With Fossil Coral, the actual creature did the heavy lifting for me conceptually. Who doesn’t want to think of crystalline blue waters surrounding coral reefs millions of years before anything with opposable thumbs hit the planet? The other strands in the story are meant to evoke water and colorful reefs. A smidgen of African Green Jasper brings a hint of mystery, a bit of a reptilian allusion. Although Fossil Coral, like Kambaba Jasper, is thought to substantially pre-date dinosaurs, I like the inclusion of a deep green as both a nod to the algae that came before, and the creatures to come later. The darker tone also adds some depth and visual complexity, bringing the story into a dimension beyond the sand and surf colors.

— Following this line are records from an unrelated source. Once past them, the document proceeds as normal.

(* ===== verification/_CoqProject ===== *)
-Q . S2P
Prelude.v
LinkedList.v
Bitmap.v
Malloc.v
Iobuf.v
Checksum.v
Retry.v
Tcp.v
TcpLemmas.v
TcpView.v
TcpApp.v
TcpTx.v
TcpRx.v
TcpConn.v
TcpState.v
Strings.v
Printf.v
Uri.v
BitTorrent.v
BtLemmas.v
BtRx.v
BtPeers.v
BtDownload.v
Ipv4.v
IpReassembly.v
IpPath.v
Process.v
LineBuffer.v
Codec.v
DhcpOpts.v
Digest.v
Sha.v
Hmac.v
Entropy.v
Drbg.v
Ethernet.v
Netdev.v
Arp.v
IpLink.v
Udp.v
Interface.v
DhcpPkt.v
Bigint.v
NumTheory.v
Time.v
Asn1.v
Rsa.v
X509.v
X509Der.v
X509Chain.v
X509Cache.v
Cms.v
Ocsp.v
Lemma lor_range n a b : 0 <= n -> 0 <= a < 2 ^ n -> 0 <= b < 2 ^ n -> 0 <= Z.lor a b < 2 ^ n.
Proof.
  intros Hn Ha Hb. assert (Z.lor a b = Z.lor a b mod 2 ^ n) as ->.
  - rewrite <- Z.land_ones, Z.land_lor_distr_l, !Z.land_ones, !Z.mod_small by lia. done.
  - apply Z.mod_pos_bound. lia.
Qed.

(** ** Lists filtered by a property all or none of their elements have. *)
Lemma filter_all {A} (P : A -> Prop) `{!forall x, Decision (P x)} l : Forall P l -> filter P l = l.
Proof. induction 1 as [|x l Hx Hl IH]; [done|]. by rewrite filter_cons_True, IH. Qed.

Lemma filter_none {A} (P : A -> Prop) `{!forall x, Decision (P x)} l : Forall (fun x => ~ P x) l -> filter P l = [].
Proof. induction 1 as [|x l Hx Hl IH]; [done|]. by rewrite filter_cons_False, IH. Qed.

(** ** Sequences of commands that may fail. *)
Lemma obind_some {A B} (o : option A) (f : A -> option B) x : o = Some x -> (o ≫= f) = f x.
Proof. by intros ->. Qed.

(** ** Lemmas on bytes. *)
Lemma lor_byte x b : 0 <= x -> is_byte b -> Z.lor (Z.shiftl x 8) b = x * 256 + b.
Proof.
  intros Hx Hb. unfold is_byte in Hb. rewrite <- Z.add_lor_land, Z.shiftl_mul_pow2 by lia. change (2 ^ 8) with 256.
  enough (Z.land (x * 256) b = 0) by lia. apply Z.bits_inj'. intros n Hn. rewrite Z.land_spec, Z.testbit_0_l.
  destruct (Z.ltb_spec n 8); [rewrite (Z.mul_pow2_bits_low x 8) by lia; done|].
  rewrite <- (Z.mod_small b (2 ^ 8)), Z.mod_pow2_bits_high by lia. apply andb_false_r.
Qed.

Lemma be_bytes_length (n : nat) (x : Z) : length (be_bytes n x) = n.
Proof. induction n; simpl; congruence. Qed.

Lemma be_bytes_ok (n : nat) (x : Z) : bytes_ok (be_bytes n x).
Proof.
  induction n; simpl; constructor; auto.
  unfold is_byte. apply Z.mod_pos_bound. lia.
Qed.

Lemma be_val_bytes (n : nat) (x : Z) :
  be_val (be_bytes n x) = x mod 2 ^ (8 * Z.of_nat n).
Proof.
  induction n as [|n IH].
  - simpl. by rewrite Z.mod_1_r.
  - cbn [be_bytes be_val]. rewrite be_bytes_length, IH.
    replace (8 * Z.of_nat (S n)) with (8 * Z.of_nat n + 8) by lia.
    rewrite Z.pow_add_r by lia. change (2 ^ 8) with 256.
    rewrite Z.rem_mul_r; lia.
Qed.

Lemma be_val_range (l : list Z) : bytes_ok l -> 0 <= be_val l < 2 ^ (8 * zlen l).
Proof.
  induction 1 as [|b l Hb Hl IH]; [simpl; lia|].
  cbn [be_val length]. unfold is_byte in Hb.
  replace (8 * Z.of_nat (S (length l))) with (8 * zlen l + 8) by lia.
  rewrite Z.pow_add_r by lia. change (2 ^ 8) with 256. nia.
Qed.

My last selection included Turritella Agate paired with more strands that evoke its oceanic origins. Since you can actually see the fossilized snails, I wanted to incorporate shapes and stone types with more movement. The vibrant orbs of color in Ocean Jasper, the swirls of Shiva Eye (also a snail) and the tiny branches of coral all contribute to a lively scene.
A couple important facts about Turritella Agate:
1) Turritella Agate rough is scarce at this time- if it’s a stone that you like to keep available, buy it in quantity now.
2) The snails preserved in the stone are actually *not* Turritella. They’re a different species. The stone was named before detailed inquiry, and the name stuck.
3) Not all rough Turritella Agate can be cut into beads. The material has to have formed completely around the fossilized snail shell. Rough material that’s good enough for beads needs to be consistent in hardness and quality.
Without having completed designs, I feel like these are less stories than outlines with lots of potential. My favorite thing about this blog was seeing how our photographer used light and shadow to help set the scene. It’s a great reminder that lifestyle shots rely on more than just placement, and that working with a really great photographer can take your vision to the next step.